Младший сын И. П. Коновницына. Родился в родовом имении Кярово.

После окончания Морского кадетского корпуса служил на кораблях Черноморского флота; во время русско-турецкой войны 1877—1878 гг. служил на пароходе «Веста» и был награждён орденом Св. Станислава 3-й степени с мечами. В 1880 году в чине лейтенанта флота вышел в отставку.

В период 1881—1891 годов был Васильковским уездным предводителем дворянства. Затем был земским начальником Праснышского уезда Плоцкой губернии Царства Польского, но в августе 1903 года ему было предложено подать в отставку, поводом к которой стали подозрения в финансовых нарушениях, которые не были доказаны. Переехав в Одессу, стал служить секретарём директора Русского общества пароходства и торговли.

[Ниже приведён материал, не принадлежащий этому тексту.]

(** * lcd-mod: a character LCD (HD44780, 4-bit bus) driven over GPIO lines

    Shallow embedding of [lcd-mod.c].  The driver is a sequence of calls
    into the kernel (gpiolib, the device model, delays, a spinlock); every
    driver function is a computation in a state monad over the driver's
    global [lcd] and a model of the kernel objects it touches, and every
    kernel call is recorded in a log. *)

From stdpp Require Import gmap strings list fin_maps.
From Stdlib Require Import ZArith Lia.

Local Open Scope Z_scope.

(** ** Kernel calls, as events *)

Inductive event : Type :=
  | Printk (msg : string)
  | RegisterChrdev (major : Z) (name : string) (res : Z)
  | UnregisterChrdev (major : Z) (name : string)
  | ClassCreate (name : string) (res : Z)
  | ClassDestroy (cls : Z)
  | DeviceCreate (cls devt : Z) (name : string) (res : Z)
  | DeviceDestroy (cls devt : Z)
  | GpioRequest (line : Z) (label : string) (res : Z)
  | GpioFree (line : Z)
  | GpioDirectionOutput (line value : Z)
  | GpioSetValue (line value : Z)
  | Udelay (usecs : Z)
  | Mdelay (msecs : Z)
  | SpinLockInit
  | SpinLock
  | SpinUnlock.

Inductive direction : Type := DirIn | DirOut.

(** ** State *)

(** [spinlock_t]: whether [spin_lock_init] has run on it, and whether it is
    taken. *)
Record spinlock : Type := { initialised : bool; locked : bool }.

(** [struct lcd_data] and the global [lcd] of the driver. *)
Record lcd_data : Type := { lcd_mjr : Z; lcd_class : Z; lock : spinlock }.

(** What the kernel answers to the three registration calls of module init:
    the major number (or negative errno) of [register_chrdev], and the
    pointers (or [ERR_PTR]s) of [class_create] and [device_create], as
    signed machine words. *)
Record host : Type := { chrdev_ret : Z; class_ret : Z; device_ret : Z }.

Record state : Type := {
  lcd : lcd_data;
  chrdevs : gmap Z string;          (* major -> registered name *)
  classes : gmap Z bool;            (* class -> devnode callback is lcd_devnode *)
  devnodes : gmap Z (string * Z);   (* dev_t -> node name, mode *)
  gpio_label : gmap Z string;       (* requested line -> label of its owner *)
  gpio_dir : gmap Z direction;
  gpio_level : gmap Z bool;
  clock : Z;                        (* microseconds waited so far *)
  log : list event;                 (* kernel calls made so far, newest first *)
  env : host
}.

Definition set_lcd (f : lcd_data → lcd_data) (s : state) : state :=
  {| lcd := f (lcd s); chrdevs := chrdevs s; classes := classes s;
     devnodes := devnodes s; gpio_label := gpio_label s;
     gpio_dir := gpio_dir s; gpio_level := gpio_level s; clock := clock s;
     log := log s; env := env s |}.

Definition set_chrdevs (f : gmap Z string → gmap Z string) (s : state) : state :=
  {| lcd := lcd s; chrdevs := f (chrdevs s); classes := classes s;
     devnodes := devnodes s; gpio_label := gpio_label s;
     gpio_dir := gpio_dir s; gpio_level := gpio_level s; clock := clock s;
     log := log s; env := env s |}.

Definition set_classes (f : gmap Z bool → gmap Z bool) (s : state) : state :=
  {| lcd := lcd s; chrdevs := chrdevs s; classes := f (classes s);
     devnodes := devnodes s; gpio_label := gpio_label s;
     gpio_dir := gpio_dir s; gpio_level := gpio_level s; clock := clock s;
     log := log s; env := env s |}.

Definition set_devnodes (f : gmap Z (string * Z) → gmap Z (string * Z))
    (s : state) : state :=
  {| lcd := lcd s; chrdevs := chrdevs s; classes := classes s;
     devnodes := f (devnodes s); gpio_label := gpio_label s;
     gpio_dir := gpio_dir s; gpio_level := gpio_level s; clock := clock s;
     log := log s; env := env s |}.

Definition set_gpio_label (f : gmap Z string → gmap Z string) (s : state) : state :=
  {| lcd := lcd s; chrdevs := chrdevs s; classes := classes s;
     devnodes := devnodes s; gpio_label := f (gpio_label s);
     gpio_dir := gpio_dir s; gpio_level := gpio_level s; clock := clock s;
     log := log s; env := env s |}.

Definition set_gpio_dir (f : gmap Z direction → gmap Z direction) (s : state) : state :=
  {| lcd := lcd s; chrdevs := chrdevs s; classes := classes s;
     devnodes := devnodes s; gpio_label := gpio_label s;
     gpio_dir := f (gpio_dir s); gpio_level := gpio_level s; clock := clock s;
     log := log s; env := env s |}.

Definition set_gpio_level (f : gmap Z bool → gmap Z bool) (s : state) : state :=
  {| lcd := lcd s; chrdevs := chrdevs s; classes := classes s;
     devnodes := devnodes s; gpio_label := gpio_label s;
     gpio_dir := gpio_dir s; gpio_level := f (gpio_level s); clock := clock s;
     log := log s; env := env s |}.

Definition tick (us : Z) (s : state) : state :=
  {| lcd := lcd s; chrdevs := chrdevs s; classes := classes s;
     devnodes := devnodes s; gpio_label := gpio_label s;
     gpio_dir := gpio_dir s; gpio_level := gpio_level s; clock := clock s + us;
     log := log s; env := env s |}.

Definition emit (e : event) (s : state) : state :=
  {| lcd := lcd s; chrdevs := chrdevs s; classes := classes s;
     devnodes := devnodes s; gpio_label := gpio_label s;
     gpio_dir := gpio_dir s; gpio_level := gpio_level s; clock := clock s;
     log := e :: log s; env := env s |}.

(** ** The monad of driver code *)

Definition M (A : Type) : Type := state → A * state.

Definition ret {A} (a : A) : M A := fun s => (a, s).

Definition bind {A B} (m : M A) (k : A → M B) : M B :=
  fun s => let (a, s') := m s in k a s'.

Definition modify (f : state → state) : M unit := fun s => (tt, f s).

Declare Scope drv_scope.
Delimit Scope drv_scope with drv.
Notation "x <- m ;; k" := (bind m (fun x => k))
  (at level 100, m at next level, right associativity) : drv_scope.
Notation "m ;; k" := (bind m (fun _ => k))
  (at level 100, right associativity) : drv_scope.
Local Open Scope drv_scope.

(** State after, and result of, running a computation. *)
Definition exec {A} (m : M A) (s : state) : state := snd (m s).
Definition eval {A} (m : M A) (s : state) : A := fst (m s).

Definition gets {A} (f : state → A) : M A := fun s => (f s, s).

(** The kernel calls a computation makes when run from [s], oldest first. *)
Definition events {A} (m : M A) (s : state) : list event :=
  let l := log (exec m s) in
  rev (take (length l - length (log s)) l).

(** ** Kernel model *)

Definition EINVAL : Z := 22.
Definition EBUSY : Z := 16.
Definition MAX_ERRNO : Z := 4095.

(** [IS_ERR] and [PTR_ERR] of [linux/err.h], on pointers read as signed
    words: the top [MAX_ERRNO] addresses encode an errno. *)
Definition IS_ERR (p : Z) : bool := (- MAX_ERRNO <=? p) && (p <? 0).
Definition PTR_ERR (p : Z) : Z := p.

(** [MKDEV(ma, mi)], with [MINORBITS = 20]. *)
Definition MKDEV (ma mi : Z) : Z := Z.lor (Z.shiftl ma 20) mi.

(** A C integer used as a logic level. *)
Definition high (value : Z) : bool := negb (value =? 0).

Definition printk (msg : string) : M unit := modify (emit (Printk msg)).

(** [register_chrdev(major, name, fops)]: the kernel picks the major when
    [major] is 0. *)
Definition register_chrdev (major : Z) (name : string) : M Z := fun s =>
  let r := chrdev_ret (env s) in
  let s := emit (RegisterChrdev major name r) s in
  if r <? 0 then (r, s)
  else (r, set_chrdevs (insert (if major =? 0 then r else major) name) s).

(** [unregister_chrdev(major, name)] drops the region of [major]; the name
    is not compared. *)
Definition unregister_chrdev (major : Z) (name : string) : M unit :=
  modify (fun s => set_chrdevs (delete major) (emit (UnregisterChrdev major name) s)).

Definition class_create (name : string) : M Z := fun s =>
  let p := class_ret (env s) in
  let s := emit (ClassCreate name p) s in
  if IS_ERR p then (p, s) else (p, set_classes (insert p false) s).

(** [class_destroy(cls)] unregisters the class and nothing else: devices
    created in it stay until [device_destroy]. *)
Definition class_destroy (cls : Z) : M unit :=
  modify (fun s => set_classes (delete cls) (emit (ClassDestroy cls) s)).

(** [cls->devnode = lcd_devnode]. *)
Definition class_set_devnode (cls : Z) : M unit :=
  modify (set_classes (insert cls true)).

(** [lcd_devnode(dev, mode)]: the node keeps its default name ([NULL]) and,
    when [mode] is given, gets mode 0666. *)
Definition lcd_devnode (mode : option Z) : option string * option Z :=
  (None, match mode with Some _ => Some 438 | None => None end).

Definition default_mode : Z := 384.

(** [device_create(cls, NULL, devt, drvdata, name)]: on success the node
    [/dev/name] appears, with the mode the class's devnode callback asks
    for. *)
Definition device_create (cls devt : Z) (name : string) : M Z := fun s =>
  let p := device_ret (env s) in
  let s := emit (DeviceCreate cls devt name p) s in
  if IS_ERR p then (p, s)
  else
    let mode :=
      match classes s !! cls with
      | Some true => default (default_mode) (snd (lcd_devnode (Some default_mode)))
      | _ => default_mode
      end in
    (p, set_devnodes (insert devt (name, mode)) s).

Definition device_destroy (cls devt : Z) : M unit :=
  modify (fun s => set_devnodes (delete devt) (emit (DeviceDestroy cls devt) s)).

(** [gpio_request(line, label)]: 0 and the line is owned under [label], or
    [-EBUSY] when the line is already requested. *)
Definition gpio_request (line : Z) (label : string) : M Z := fun s =>
  match gpio_label s !! line with
  | Some _ => (- EBUSY, emit (GpioRequest line label (- EBUSY)) s)
  | None => (0, set_gpio_label (insert line label) (emit (GpioRequest line label 0) s))
  end.

Definition gpio_free (line : Z) : M unit :=
  modify (fun s => set_gpio_label (delete line) (emit (GpioFree line) s)).

Definition gpio_direction_output (line value : Z) : M Z := fun s =>
  (0, set_gpio_level (insert line (high value))
        (set_gpio_dir (insert line DirOut)
           (emit (GpioDirectionOutput line value) s))).

Definition gpio_set_value (line value : Z) : M unit :=
  modify (fun s => set_gpio_level (insert line (high value))
                     (emit (GpioSetValue line value) s)).

(** [udelay] and [mdelay] busy-wait at least the time asked for; [clock]
    counts that guaranteed minimum. *)
Definition udelay (usecs : Z) : M unit :=
  modify (fun s => tick usecs (emit (Udelay usecs) s)).

Definition mdelay (msecs : Z) : M unit :=
  modify (fun s => tick (1000 * msecs) (emit (Mdelay msecs) s)).

Definition set_lock (l : spinlock) (d : lcd_data) : lcd_data :=
  {| lcd_mjr := lcd_mjr d; lcd_class := lcd_class d; lock := l |}.

Definition spin_lock_init : M unit :=
  modify (fun s => set_lcd (set_lock {| initialised := true; locked := false |})
                     (emit SpinLockInit s)).

Definition spin_lock : M unit :=
  modify (fun s => set_lcd (fun d => set_lock {| initialised := initialised (lock d);
                                                  locked := true |} d)
                     (emit SpinLock s)).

После знакомства в 1905 году, в Санкт-Петербурге, с А. И. Дубровиным, граф Коновницын занялся организацией в Одессе, совместно с педагогом Н. Н. Родзевичем и Б. А. Пеликаном, отдела «Союза русского народа» (открыт 4 февраля 1906 года). По его инициативе была учреждена газета «Русская речь», ставшая ведущим монархическим органом на юге России. Он был участником четвёртого Всероссийского съезда русских людей, состоявшегося 26 апреля — 1 мая 1907 года в Москве. Выступив на секции, посвященной вопросам общественной безопасности, он предложил разоружить евреев и еврейские отряды самообороны и легализовать русские отряды самообороны. Свою позицию по отношению к революционерам он выразил в открытом письме:

…Если же впредь какой-нибудь подлец из этой гнусной компании дерзнет только напасть, с целью лишить жизни, на кого-либо из членов Союза Русского Народа, или же на кого-либо из правительственных должностных лиц, или мирных жителей, то раз он очутился в руках членов Союза Русского Народа, в силу права самозащиты на месте будет уничтожен. Что же касается меня, то если Господу Богу угодно будет, чтобы я погиб от руки злодея, то завещаю всему Русскому Народу тотчас же после моей смерти беспощадно уничтожать сотнями и даже тысячами революционеров, которые пока почти безнаказанно наводят страх и ужас на все малодушное мирное русское население под флагом освободительного движения. Нужно помнить русскую пословицу «Клин клином вышибают»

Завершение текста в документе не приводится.